(** [get_pos]: a seat of the team with the most free seats. *)
Definition teams (r : game_room) : list Z * list Z * list Z :=
  let ps := in_order (pos_list_ r) in
  match mode_ r with
  | moba =>
      let n := Z.quot (max_size_ r) 2 in
      (filter (λ p, p ≤ n) ps, filter (λ p, ¬ p ≤ n) ps, [])
  | tripartite =>
      let n := Z.quot (max_size_ r) 3 in
      (filter (λ p, p ≤ n) ps, filter (λ p, n < p ≤ n * 2) ps, filter (λ p, ¬ p ≤ n ∧ ¬ n < p ≤ n * 2) ps)
  | free => (ps, [], [])
  end.
Definition longer {A} (l k : list A) : list A := if (length l <? length k)%nat then k else l.
Definition get_pos (r : game_room) : ub (Z * game_room) :=
  let '(t1, t2, t3) := teams r in
  pos ← deref (head (longer (longer t1 t2) t3));
  Def (pos, set_pos_list (pos_list_ r ∖ {[pos]}) r).
(** [set_player_pos] *)
Definition seat_at (r : game_room) (pos : Z) : seat :=
  let half := if pos <=? Z.quot (max_size_ r) 2 then 1 else 2 in
  let type := if 0 <? Z.rem pos 2 then DRIVER else SHOOTER in
  let hero := 20000 + Z.quot (pos + 1) 2 in
  if (max_size_ r =? 2) && bool_decide (mode_ r ≠ free) then Seat half DRIVER (20000 + pos) pos (10000 + pos)
  else match mode_ r with
  | moba => Seat half type hero pos (10000 + pos)
  | tripartite =>
      let n := Z.quot (max_size_ r) 3 in
      Seat (if pos <=? n then 1 else if (n <? pos) && (pos <=? n * 2) then 2 else 3) type hero pos (10000 + pos)
  | free => Seat (-1) type hero pos (10000 + pos)
  end.

(** *** The server *)
Record player_data := PlayerData { userId : Z; data_seat : seat; data_kit : kit }.
Record room_info := RoomInfo { roomId : Z; masterId : Z; roomSize : Z; mathPattern : room_mode; playerList : list player_data }.
Record room_data := RoomData { rd_id : Z; rd_pattern : room_mode; rd_count : Z; rd_max : Z }.
Inductive msg :=
  | SCServerInfo | SCCreateRoom (result : Z) | SCRequestRoomList (result roomCount : Z) (l : list room_data)
  | SCJoinRoom (result : Z) | SCRoomInfo (i : room_info) | SCSwitchSeat (result : Z) | SCSwitchShip (result : Z)
  | SCExitRoom (result : Z) | SCBeginLoadResource | SCStartBattle (result : Z) | SCEndBattle (result : Z)
  | SCRoomDestroyed (result : Z).
Inductive out := To_client (user_id : Z) (m : msg) | To_battle_server (i : room_info).
Record server := Server {
  players : gmap Z game_player; heap : gmap nat game_room; next_room : nat;
  rooms_ : gmap Z nat; current_room_id : Z; sent : list out
}.
Definition server_new : server := Server ∅ ∅ 0 ∅ 0 [].
Definition set_player (u : Z) (p : game_player) (w : server) : server :=
  Server (<[u := p]> (players w)) (heap w) (next_room w) (rooms_ w) (current_room_id w) (sent w).
Definition set_players (ps : gmap Z game_player) (w : server) : server :=
  Server ps (heap w) (next_room w) (rooms_ w) (current_room_id w) (sent w).
Definition set_room (h : nat) (r : game_room) (w : server) : server :=
  Server (players w) (<[h := r]> (heap w)) (next_room w) (rooms_ w) (current_room_id w) (sent w).
Definition set_rooms (rs : gmap Z nat) (w : server) : server :=
  Server (players w) (heap w) (next_room w) rs (current_room_id w) (sent w).
Definition send (os : list out) (w : server) : server :=
  Server (players w) (heap w) (next_room w) (rooms_ w) (current_room_id w) (sent w ++ os).
Definition reply (u : Z) (m : msg) : server → server := send [To_client u m].
(** The player a shared pointer to an object of the player service gives. *)
Definition player_of (w : server) (u : Z) : game_player := default none_status (players w !! u).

> **What needs to be done**:
Reproduce the entries above exactly, starting at their first line and finishing with the line that contains "Definition get_pos (r".

> **Response area**:
(** [get_pos]: a seat of the team with the most free seats. *)
Definition teams (r : game_room) : list Z * list Z * list Z :=
  let ps := in_order (pos_list_ r) in
  match mode_ r with
  | moba =>
      let n := Z.quot (max_size_ r) 2 in
      (filter (λ p, p ≤ n) ps, filter (λ p, ¬ p ≤ n) ps, [])
  | tripartite =>
      let n := Z.quot (max_size_ r) 3 in
      (filter (λ p, p ≤ n) ps, filter (λ p, n < p ≤ n * 2) ps, filter (λ p, ¬ p ≤ n ∧ ¬ n < p ≤ n * 2) ps)
  | free => (ps, [], [])
  end.
Definition longer {A} (l k : list A) : list A := if (length l <? length k)%nat then k else l.
Definition get_pos (r : game_room) : ub (Z * game_room) :=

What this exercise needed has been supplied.